--- Supplied material ---
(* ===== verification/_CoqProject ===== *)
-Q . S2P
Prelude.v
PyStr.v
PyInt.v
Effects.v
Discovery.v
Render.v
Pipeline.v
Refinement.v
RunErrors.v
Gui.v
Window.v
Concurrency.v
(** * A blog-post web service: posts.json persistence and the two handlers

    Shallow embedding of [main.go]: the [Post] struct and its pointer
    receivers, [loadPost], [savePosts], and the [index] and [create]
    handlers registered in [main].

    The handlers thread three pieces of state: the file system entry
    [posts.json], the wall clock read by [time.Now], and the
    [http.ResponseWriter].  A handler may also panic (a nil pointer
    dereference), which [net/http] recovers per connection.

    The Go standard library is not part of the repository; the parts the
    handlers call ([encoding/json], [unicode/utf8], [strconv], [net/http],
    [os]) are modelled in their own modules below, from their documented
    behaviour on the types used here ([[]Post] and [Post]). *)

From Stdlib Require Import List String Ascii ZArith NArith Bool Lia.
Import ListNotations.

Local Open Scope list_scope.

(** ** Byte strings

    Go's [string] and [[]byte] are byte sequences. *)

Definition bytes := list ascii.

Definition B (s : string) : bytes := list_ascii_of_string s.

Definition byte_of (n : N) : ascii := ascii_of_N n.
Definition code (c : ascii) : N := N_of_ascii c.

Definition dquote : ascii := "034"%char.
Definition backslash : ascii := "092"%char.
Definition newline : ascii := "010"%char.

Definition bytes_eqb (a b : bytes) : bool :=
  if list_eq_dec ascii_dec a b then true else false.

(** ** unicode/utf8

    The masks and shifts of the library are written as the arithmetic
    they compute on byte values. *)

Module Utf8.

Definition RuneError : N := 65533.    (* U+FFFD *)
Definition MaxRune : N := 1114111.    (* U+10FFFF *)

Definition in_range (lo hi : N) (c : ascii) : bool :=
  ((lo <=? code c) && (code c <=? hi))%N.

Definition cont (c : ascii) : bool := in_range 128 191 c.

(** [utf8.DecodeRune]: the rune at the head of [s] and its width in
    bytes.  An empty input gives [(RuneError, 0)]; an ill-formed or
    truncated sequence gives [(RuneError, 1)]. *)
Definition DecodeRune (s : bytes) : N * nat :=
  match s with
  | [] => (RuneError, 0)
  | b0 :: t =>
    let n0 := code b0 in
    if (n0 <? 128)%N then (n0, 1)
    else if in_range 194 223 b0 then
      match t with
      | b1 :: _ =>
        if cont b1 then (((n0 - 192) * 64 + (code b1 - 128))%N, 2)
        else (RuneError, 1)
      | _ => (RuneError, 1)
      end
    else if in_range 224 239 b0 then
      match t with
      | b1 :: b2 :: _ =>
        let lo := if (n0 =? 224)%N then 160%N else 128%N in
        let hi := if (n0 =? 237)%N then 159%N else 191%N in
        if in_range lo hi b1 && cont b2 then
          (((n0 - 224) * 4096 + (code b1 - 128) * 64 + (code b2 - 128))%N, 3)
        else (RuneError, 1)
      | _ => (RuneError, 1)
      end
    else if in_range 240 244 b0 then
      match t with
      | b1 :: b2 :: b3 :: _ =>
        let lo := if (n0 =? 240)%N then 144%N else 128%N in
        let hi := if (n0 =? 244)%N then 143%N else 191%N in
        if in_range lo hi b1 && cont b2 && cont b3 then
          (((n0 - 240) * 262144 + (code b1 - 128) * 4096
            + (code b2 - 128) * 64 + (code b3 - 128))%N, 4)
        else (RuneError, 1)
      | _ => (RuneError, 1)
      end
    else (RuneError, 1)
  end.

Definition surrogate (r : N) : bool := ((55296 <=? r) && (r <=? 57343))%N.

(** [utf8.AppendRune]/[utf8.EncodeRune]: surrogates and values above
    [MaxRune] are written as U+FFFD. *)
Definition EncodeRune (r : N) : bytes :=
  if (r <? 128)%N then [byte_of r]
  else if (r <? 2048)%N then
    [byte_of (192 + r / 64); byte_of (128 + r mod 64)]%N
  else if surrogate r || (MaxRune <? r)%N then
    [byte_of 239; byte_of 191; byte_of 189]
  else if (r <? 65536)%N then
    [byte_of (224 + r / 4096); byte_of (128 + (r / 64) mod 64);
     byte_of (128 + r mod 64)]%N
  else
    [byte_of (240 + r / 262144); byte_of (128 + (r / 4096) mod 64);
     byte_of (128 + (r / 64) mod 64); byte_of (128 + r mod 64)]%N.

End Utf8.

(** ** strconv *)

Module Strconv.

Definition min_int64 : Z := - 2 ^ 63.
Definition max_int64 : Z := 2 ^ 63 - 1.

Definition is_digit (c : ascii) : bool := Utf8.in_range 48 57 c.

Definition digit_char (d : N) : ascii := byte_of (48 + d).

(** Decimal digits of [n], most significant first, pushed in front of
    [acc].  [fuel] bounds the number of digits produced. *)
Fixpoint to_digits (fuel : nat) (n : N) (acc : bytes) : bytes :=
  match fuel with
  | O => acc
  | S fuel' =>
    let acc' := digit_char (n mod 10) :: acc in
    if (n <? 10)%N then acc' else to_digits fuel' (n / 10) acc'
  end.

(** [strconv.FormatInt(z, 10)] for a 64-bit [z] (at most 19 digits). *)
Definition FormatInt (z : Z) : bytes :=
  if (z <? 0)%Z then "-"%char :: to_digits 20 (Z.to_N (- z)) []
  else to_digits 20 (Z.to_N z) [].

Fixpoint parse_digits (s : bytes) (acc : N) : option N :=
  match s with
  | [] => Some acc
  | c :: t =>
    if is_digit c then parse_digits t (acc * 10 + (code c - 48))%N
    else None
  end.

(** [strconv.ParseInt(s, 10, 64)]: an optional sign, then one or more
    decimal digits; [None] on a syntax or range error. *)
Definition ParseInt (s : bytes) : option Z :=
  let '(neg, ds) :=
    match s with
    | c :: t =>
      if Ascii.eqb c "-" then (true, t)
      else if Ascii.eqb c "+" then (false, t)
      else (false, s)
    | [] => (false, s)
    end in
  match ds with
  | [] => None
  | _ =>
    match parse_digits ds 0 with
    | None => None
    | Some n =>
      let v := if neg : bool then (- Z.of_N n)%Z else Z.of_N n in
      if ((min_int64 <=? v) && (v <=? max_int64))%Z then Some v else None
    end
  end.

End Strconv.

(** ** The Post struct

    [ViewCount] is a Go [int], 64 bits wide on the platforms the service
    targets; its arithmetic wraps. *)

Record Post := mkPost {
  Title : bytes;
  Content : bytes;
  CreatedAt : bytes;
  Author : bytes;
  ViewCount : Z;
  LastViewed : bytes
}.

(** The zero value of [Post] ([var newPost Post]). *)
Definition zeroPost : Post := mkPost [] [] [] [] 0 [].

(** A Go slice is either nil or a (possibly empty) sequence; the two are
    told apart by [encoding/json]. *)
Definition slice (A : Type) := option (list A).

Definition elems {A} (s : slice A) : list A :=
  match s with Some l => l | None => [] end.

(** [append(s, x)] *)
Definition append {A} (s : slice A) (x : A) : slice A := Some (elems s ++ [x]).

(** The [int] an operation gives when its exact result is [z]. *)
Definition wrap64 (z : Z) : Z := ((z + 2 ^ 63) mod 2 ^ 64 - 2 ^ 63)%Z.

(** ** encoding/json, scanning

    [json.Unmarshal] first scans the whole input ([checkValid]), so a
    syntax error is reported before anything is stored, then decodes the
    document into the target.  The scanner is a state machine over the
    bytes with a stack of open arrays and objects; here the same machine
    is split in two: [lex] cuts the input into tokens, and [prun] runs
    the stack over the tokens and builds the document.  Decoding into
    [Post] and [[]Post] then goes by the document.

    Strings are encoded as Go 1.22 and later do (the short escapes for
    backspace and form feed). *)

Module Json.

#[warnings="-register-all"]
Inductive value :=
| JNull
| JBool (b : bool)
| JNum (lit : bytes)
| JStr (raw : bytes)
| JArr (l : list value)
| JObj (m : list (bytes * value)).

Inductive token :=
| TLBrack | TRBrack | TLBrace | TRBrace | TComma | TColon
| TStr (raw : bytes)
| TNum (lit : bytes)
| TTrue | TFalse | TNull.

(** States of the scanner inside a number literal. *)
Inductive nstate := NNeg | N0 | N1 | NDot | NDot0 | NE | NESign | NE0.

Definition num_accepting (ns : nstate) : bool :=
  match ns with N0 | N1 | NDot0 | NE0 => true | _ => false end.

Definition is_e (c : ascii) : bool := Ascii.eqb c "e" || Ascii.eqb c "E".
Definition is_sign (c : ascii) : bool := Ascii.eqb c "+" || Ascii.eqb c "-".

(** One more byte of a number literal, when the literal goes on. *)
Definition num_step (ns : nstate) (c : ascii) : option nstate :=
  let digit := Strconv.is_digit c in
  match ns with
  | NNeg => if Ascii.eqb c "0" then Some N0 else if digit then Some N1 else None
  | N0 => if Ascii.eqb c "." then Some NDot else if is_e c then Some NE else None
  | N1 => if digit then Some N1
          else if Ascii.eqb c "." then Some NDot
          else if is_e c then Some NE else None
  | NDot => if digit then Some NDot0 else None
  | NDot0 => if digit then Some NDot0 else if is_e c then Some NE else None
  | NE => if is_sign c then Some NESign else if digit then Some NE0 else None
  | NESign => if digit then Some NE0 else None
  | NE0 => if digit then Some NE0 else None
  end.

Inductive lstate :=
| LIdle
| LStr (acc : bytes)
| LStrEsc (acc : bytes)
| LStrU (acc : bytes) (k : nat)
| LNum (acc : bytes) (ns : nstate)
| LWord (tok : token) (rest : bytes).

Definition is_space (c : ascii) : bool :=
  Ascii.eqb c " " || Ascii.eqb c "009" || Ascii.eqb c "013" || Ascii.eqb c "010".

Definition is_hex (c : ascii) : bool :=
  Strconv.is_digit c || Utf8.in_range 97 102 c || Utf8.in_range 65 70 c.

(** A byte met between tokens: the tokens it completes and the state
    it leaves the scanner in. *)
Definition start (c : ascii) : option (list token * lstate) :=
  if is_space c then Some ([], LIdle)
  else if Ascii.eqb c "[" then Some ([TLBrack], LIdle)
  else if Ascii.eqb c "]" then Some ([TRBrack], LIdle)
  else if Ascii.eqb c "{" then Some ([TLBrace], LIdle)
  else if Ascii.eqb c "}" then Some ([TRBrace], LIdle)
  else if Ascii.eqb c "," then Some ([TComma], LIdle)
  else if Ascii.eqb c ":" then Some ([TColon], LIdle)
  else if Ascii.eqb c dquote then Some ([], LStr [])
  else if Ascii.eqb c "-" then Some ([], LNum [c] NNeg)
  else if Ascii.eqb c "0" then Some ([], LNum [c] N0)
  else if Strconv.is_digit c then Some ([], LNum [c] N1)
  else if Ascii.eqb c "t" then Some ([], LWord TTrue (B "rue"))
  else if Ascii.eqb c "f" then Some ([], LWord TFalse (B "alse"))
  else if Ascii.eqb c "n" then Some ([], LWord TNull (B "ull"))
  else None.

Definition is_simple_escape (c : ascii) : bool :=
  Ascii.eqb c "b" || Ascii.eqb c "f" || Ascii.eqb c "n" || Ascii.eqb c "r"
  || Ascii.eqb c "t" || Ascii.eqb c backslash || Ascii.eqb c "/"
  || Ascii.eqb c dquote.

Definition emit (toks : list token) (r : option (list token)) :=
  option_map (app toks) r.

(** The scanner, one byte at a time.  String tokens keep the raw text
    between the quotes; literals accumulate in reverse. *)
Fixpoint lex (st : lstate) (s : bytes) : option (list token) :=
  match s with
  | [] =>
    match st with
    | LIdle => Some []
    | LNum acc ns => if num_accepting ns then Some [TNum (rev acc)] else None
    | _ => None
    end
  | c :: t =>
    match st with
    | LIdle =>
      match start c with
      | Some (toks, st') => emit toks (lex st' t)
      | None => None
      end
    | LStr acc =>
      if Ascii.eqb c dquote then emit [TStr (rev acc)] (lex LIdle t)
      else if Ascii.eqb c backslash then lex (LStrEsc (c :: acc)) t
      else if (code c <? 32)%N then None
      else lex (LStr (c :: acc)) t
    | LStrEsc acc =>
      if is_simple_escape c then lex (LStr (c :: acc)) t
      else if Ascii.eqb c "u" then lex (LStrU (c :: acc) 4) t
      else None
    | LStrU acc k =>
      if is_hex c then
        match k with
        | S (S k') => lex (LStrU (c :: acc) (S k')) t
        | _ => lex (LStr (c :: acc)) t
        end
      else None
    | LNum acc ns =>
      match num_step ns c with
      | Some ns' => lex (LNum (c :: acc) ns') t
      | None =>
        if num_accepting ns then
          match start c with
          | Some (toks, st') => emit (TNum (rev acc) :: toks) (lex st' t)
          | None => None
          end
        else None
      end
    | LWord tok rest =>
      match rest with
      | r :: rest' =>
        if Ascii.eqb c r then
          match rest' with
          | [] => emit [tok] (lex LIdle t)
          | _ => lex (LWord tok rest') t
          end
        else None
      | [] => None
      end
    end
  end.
==
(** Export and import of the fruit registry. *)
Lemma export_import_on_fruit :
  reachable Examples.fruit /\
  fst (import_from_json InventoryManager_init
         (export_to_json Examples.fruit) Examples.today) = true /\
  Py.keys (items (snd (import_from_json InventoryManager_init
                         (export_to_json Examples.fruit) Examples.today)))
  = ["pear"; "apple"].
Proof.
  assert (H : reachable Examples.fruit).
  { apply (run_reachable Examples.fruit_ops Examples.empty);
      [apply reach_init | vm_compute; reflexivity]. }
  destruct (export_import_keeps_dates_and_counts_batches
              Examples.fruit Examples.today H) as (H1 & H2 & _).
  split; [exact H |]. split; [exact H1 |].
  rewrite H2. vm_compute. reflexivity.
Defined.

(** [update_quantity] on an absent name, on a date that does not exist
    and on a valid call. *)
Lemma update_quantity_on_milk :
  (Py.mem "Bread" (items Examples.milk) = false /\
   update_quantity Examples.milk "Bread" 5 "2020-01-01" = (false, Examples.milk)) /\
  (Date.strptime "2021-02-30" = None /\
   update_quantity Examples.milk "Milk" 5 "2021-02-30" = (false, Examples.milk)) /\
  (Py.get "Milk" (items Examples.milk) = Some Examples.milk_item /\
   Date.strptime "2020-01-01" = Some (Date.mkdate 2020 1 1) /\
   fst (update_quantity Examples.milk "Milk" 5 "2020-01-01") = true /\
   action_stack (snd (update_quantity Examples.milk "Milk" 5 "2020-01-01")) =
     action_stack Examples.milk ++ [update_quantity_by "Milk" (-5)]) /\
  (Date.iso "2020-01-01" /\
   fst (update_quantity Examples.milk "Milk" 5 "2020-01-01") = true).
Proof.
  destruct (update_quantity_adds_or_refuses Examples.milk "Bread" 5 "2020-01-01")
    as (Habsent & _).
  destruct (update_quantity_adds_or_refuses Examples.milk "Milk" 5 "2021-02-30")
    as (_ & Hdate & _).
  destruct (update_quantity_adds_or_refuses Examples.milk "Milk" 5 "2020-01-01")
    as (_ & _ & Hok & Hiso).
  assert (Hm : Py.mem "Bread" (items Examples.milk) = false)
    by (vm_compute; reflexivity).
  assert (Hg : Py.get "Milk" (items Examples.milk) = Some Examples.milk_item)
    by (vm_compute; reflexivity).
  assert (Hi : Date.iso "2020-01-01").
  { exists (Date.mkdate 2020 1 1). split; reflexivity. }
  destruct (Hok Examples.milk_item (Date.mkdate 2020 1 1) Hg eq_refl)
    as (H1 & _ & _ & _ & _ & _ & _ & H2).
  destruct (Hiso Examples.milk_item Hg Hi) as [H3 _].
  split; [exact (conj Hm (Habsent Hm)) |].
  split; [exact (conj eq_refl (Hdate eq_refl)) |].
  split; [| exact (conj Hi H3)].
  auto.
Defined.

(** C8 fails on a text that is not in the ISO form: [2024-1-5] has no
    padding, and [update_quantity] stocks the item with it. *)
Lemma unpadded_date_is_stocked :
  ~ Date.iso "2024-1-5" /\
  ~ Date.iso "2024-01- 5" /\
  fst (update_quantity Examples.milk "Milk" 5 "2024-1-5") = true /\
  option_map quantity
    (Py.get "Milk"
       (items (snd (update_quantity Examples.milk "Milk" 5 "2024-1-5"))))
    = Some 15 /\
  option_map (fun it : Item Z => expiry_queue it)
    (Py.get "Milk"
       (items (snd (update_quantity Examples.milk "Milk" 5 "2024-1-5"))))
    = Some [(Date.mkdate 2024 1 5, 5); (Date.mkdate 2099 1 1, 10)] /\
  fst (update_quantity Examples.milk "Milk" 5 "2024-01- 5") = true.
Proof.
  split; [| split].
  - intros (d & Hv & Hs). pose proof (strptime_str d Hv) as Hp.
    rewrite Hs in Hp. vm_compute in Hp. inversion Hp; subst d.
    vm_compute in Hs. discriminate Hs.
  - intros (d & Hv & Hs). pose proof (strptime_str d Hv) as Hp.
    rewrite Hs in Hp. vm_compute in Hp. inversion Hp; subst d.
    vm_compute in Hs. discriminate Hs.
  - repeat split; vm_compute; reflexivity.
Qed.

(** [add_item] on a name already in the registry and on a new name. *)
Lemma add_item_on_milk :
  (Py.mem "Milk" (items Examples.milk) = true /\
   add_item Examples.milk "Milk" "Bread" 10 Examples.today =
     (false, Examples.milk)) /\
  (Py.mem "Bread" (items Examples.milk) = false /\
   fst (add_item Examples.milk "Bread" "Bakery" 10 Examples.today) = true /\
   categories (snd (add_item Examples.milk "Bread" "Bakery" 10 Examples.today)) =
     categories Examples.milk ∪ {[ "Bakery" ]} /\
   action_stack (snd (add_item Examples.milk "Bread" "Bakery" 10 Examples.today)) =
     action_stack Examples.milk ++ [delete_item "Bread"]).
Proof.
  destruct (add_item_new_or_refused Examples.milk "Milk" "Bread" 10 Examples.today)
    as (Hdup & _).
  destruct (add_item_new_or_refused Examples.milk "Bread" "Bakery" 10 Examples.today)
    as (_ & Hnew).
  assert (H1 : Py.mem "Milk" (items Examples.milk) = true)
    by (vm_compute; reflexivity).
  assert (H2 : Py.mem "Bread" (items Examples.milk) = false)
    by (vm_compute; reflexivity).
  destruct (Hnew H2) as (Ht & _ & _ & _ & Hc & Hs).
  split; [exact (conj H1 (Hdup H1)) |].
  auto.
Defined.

--- What you will do ---
Retype, in the same exact form, the lines of the material above from the line holding "(* ===== verification/_CoqProject ===== *)" through the line holding "handlers registered in [main].".

--- Solution to this exercise ---
(* ===== verification/_CoqProject ===== *)
-Q . S2P
Prelude.v
PyStr.v
PyInt.v
Effects.v
Discovery.v
Render.v
Pipeline.v
Refinement.v
RunErrors.v
Gui.v
Window.v
Concurrency.v
(** * A blog-post web service: posts.json persistence and the two handlers

    Shallow embedding of [main.go]: the [Post] struct and its pointer
    receivers, [loadPost], [savePosts], and the [index] and [create]
    handlers registered in [main].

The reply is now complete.